The FNN directory has all python scripts for the assignment.
$ cd FNN
Contents:
- data.py
- FNN.py
- generate.py
- model.py
- test.py
- FNNresults
- model
The training is done using Jupyter Notebook. The filename is listed below.
Question_2/Named_Entity_Recognition-LSTM-CNN-CRF-Tutorial.ipynb
- Python 3.7
The training and validation training results are saved in FNN/FNNresults as default. The weights of the models are saved in FNN/model as default. It only contains the result of Question 1.
Make sure you have the libraries below installed in your machine.
- pytorch
- matplotlib
- numpy
Use below command to install the required library.
pip install [library name]
For pytorch, follow the instructions in the link below to complete the installion.
https://pytorch.org/get-started/locally/
The dataset directory and contents are listed below.
- FNN/data
- wikitext-2/test.txt
- wikitext-2/train.txt
- wikitext-2/valid.txt
There are 2 required directories listed below:
- Question_2/data
- eng.testa
- eng.testb
- eng.train
- eng.train54019
- glove.6B.100d.txt
- Download GloVe vectors and extract glove.6B.100d.txt into "Question_2/data" folder.
wget http://nlp.stanford.edu/data/glove.6B.zip
- mapping.pkl
- Question_2/models
- pre-trained-model
- self-trained-model
Change to the working directory.
$ cd FNN
Start running using the following command
$ python FNN.py
You can specify additional hyperparameters of the model by adding --{parameter} after FNN.py.
Example:
$ python FNN.py --emsize 200 --nhid 250 --cuda --dropout 0.5
To display description of each parameters, type this in the command.
$ python FNN.py --help
We provide the options to change the value of parameters of Word CNN in the Define constants and parameters
block. Below is the example of parameters in the code.
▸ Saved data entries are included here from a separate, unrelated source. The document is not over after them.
(** X11.  The two composite primaries are never empty.  With the primary source
    configured and no expiry record for the key, the events of a season
    and, for a limit that is absent, 0 or positive, the team-years of a
    season resolve to the record assembled from Firestore, [null] and [[]]
    standing in for whatever Firestore failed to deliver; that record is
    cached, and the backend is not called even when every Firestore
    request fails.  A negative limit is the one way to the backend: the
    primary query rejects, and the resolver makes its one backend
    request. *)
Theorem composite_primaries_and_the_backend E ver year limitCount w :
  healthy w → isFirebaseConfigured E = true →
  (store w !! expiry_key ("events_" +:+ pretty year +:+ "_" +:+ ver) = None →
   ∃ v w',
     getYearEvents E ver year w = (Ok v, w')
     ∧ v = JObj [("year", doc_or_null (firestore_getDoc E "years" (pretty year)));
                 ("events",
                  docs (docs_or_empty
                          (firestore_getDocs E "events"
                             [where_ "year" "==" (JNum year); orderBy "time" asc])))]
     ∧ calls w' = calls w ++ [CallPrimary]
     ∧ store w' !! ("events_" +:+ pretty year +:+ "_" +:+ ver) = Some v)
  ∧ (store w !! expiry_key (team_years_key ver year limitCount) = None →
     (∀ n, limitCount = Some n → 0 <= n) →
     ∃ v w',
       getYearTeamYears E ver year limitCount w = (Ok v, w')
       ∧ v = JObj [("year", doc_or_null (firestore_getDoc E "years" (pretty year)));
                   ("team_years",
                    docs (docs_or_empty
                            (firestore_getDocs E "team_years"
                               (team_years_constraints year limitCount))))]
       ∧ calls w' = calls w ++ [CallPrimary]
       ∧ store w' !! team_years_key ver year limitCount = Some v)
  ∧ (store w !! expiry_key (team_years_key ver year limitCount) = None →
     (∃ n, limitCount = Some n ∧ n < 0) →
     ∃ v w',
       getYearTeamYears E ver year limitCount w = (Ok v, w')
       ∧ calls w' = calls w
                    ++ [CallPrimary;
                        CallFetch (BACKEND_URL E
                                   +:+ team_years_path year limitCount)]).
Proof.
  intros Hw Hconf. split; [|split].
  - intros He. unfold getYearEvents, bind at 1, getTime.
    rewrite (cachedQuery_miss _ _ _ _ _ _ JNull w
               (getWithExpiry_absent _ _ Hw He) eq_refl).
    assert (Hq : ∀ w0,
      (events <- fetchEvents E year ;;
       yearData <- fetchYear E year ;;
       ret (JObj [("year", yearData); ("events", docs events)])) w0
      = (Ok (JObj [("year", doc_or_null (firestore_getDoc E "years" (pretty year)));
                   ("events",
                    docs (docs_or_empty
                            (firestore_getDocs E "events"
                               [where_ "year" "==" (JNum year);
                                orderBy "time" asc])))]), w0)).
    { intros w0. unfold bind, fetchEvents, fetchYear.
      by rewrite fetchCollection_run, fetchDocument_run. }
    rewrite (sources_primary_ok E _ _ _ _ w _ _ Hconf
               (Hq (with_call CallPrimary w)) eq_refl).
    rewrite setWithExpiry_healthy by exact Hw.
    eexists _, _. split; [reflexivity|]. split; [reflexivity|].
    split; [reflexivity|]. simpl. by rewrite lookup_insert_eq.
  - intros He Hl.
    assert (Hq : ∀ w0,
      (teamYears <- fetchTeamYears E year limitCount ;;
       yearData <- fetchYear E year ;;
       ret (JObj [("year", yearData); ("team_years", docs teamYears)])) w0
      = (Ok (JObj [("year", doc_or_null (firestore_getDoc E "years" (pretty year)));
                   ("team_years",
                    docs (docs_or_empty
                            (firestore_getDocs E "team_years"
                               (team_years_constraints year limitCount))))]),
         w0)).
    { intros w0. unfold bind at 1. rewrite (fetchTeamYears_run _ _ _ _ Hl).
      unfold bind, fetchYear. by rewrite fetchDocument_run. }
    rewrite getYearTeamYears_primary. unfold bind at 1.
    rewrite (cachedQuery_miss _ _ _ _ _ _ JNull w
               (getWithExpiry_absent _ _ Hw He) eq_refl).
    rewrite (sources_primary_ok E _ _ _ _ w _ _ Hconf
               (Hq (with_call CallPrimary w)) eq_refl).
    rewrite setWithExpiry_healthy by exact Hw.
    eexists _, _. split; [reflexivity|]. split; [reflexivity|].
    split; [reflexivity|]. simpl. by rewrite lookup_insert_eq.
  - intros He (n & -> & Hn).
    rewrite getYearTeamYears_primary. unfold bind at 1.
    rewrite (cachedQuery_miss _ _ _ _ _ _ JNull w
               (getWithExpiry_absent _ _ Hw He) eq_refl).
    assert (Hq :
      (teamYears <- fetchTeamYears E year (Some n) ;;
       yearData <- fetchYear E year ;;
       ret (JObj [("year", yearData); ("team_years", docs teamYears)]))
        (with_call CallPrimary w)
      = (Throw ("Function limit() requires a positive number, but it was: "
                +:+ pretty n +:+ "."), with_call CallPrimary w)).
    { unfold bind at 1. by rewrite (fetchTeamYears_negative _ _ _ _ Hn). }
    rewrite (primary_unavailable_run E _ _ _ _ w (with_call CallPrimary w)
               (primary_throws _ _ _ _ _ Hconf Hq)).
    pose proof (backend_run_total E (team_years_key ver year (Some n))
                  (team_years_path year (Some n))
                  (if year =? getFullYear E (clock w) then 60 else 3600)
                  (with_call CallPrimary w)) as [r Hr].
    pose proof (backend_run_calls E (team_years_key ver year (Some n))
                  (team_years_path year (Some n))
                  (if year =? getFullYear E (clock w) then 60 else 3600)
                  (with_call CallPrimary w)) as Hcalls.
    destruct (backend_run _ _ _ _ _) as [r' w3].
    simpl in Hr, Hcalls. subst r'.
    eexists _, _. split; [reflexivity|].
    rewrite Hcalls. simpl. by rewrite <- app_assoc.
Qed.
parameters['dropout'] = 0.1 # Dropout value
parameters['layers'] = 3 # number of CNN layers
parameters['batch_norm'] = True # use of batch normalization. True when it is used.
parameters['max_pooling'] = True # use of max pooling. True when it is used.
Run all the code in the notebook.
The output is generated during the run.
| epoch 1 | 400/14918 batches | ms/batch 23.37 | loss 6.76 | ppl 864.78
The program will update based on --log-interval specified the "loss" and "ppl" here refers to training loss and training perplexity. After each epoch, the model is tested on validation data which will output
| end of epoch 1 | time: 331.87s | valid loss 5.84 | valid ppl 344.75
In here valid loss and valid ppl refers to validation loss and validation perplexity respectively.
The output are described in the Jupyter notebook.
Important outputs are under the Training Step
block.
Outputs Explanation (Example):
- Train: new_F: 0.8630311400763935 best_F: 0.8807954224049779 => the best F1 score and new F1 score for training data
- Dev: new_F: 0.7551980833404637 best_F: 0.7975013014055179 => the best F1 score and new F1 score for validation data
- Test: new_F: 0.6472667935817242 best_F: 0.6999357857077333 => the best F1 score and new F1 score for test data
- Graph: This is the graph generated in the final output. It illustrates the loss in different iterations.
We evaluate the best F1 score in our report.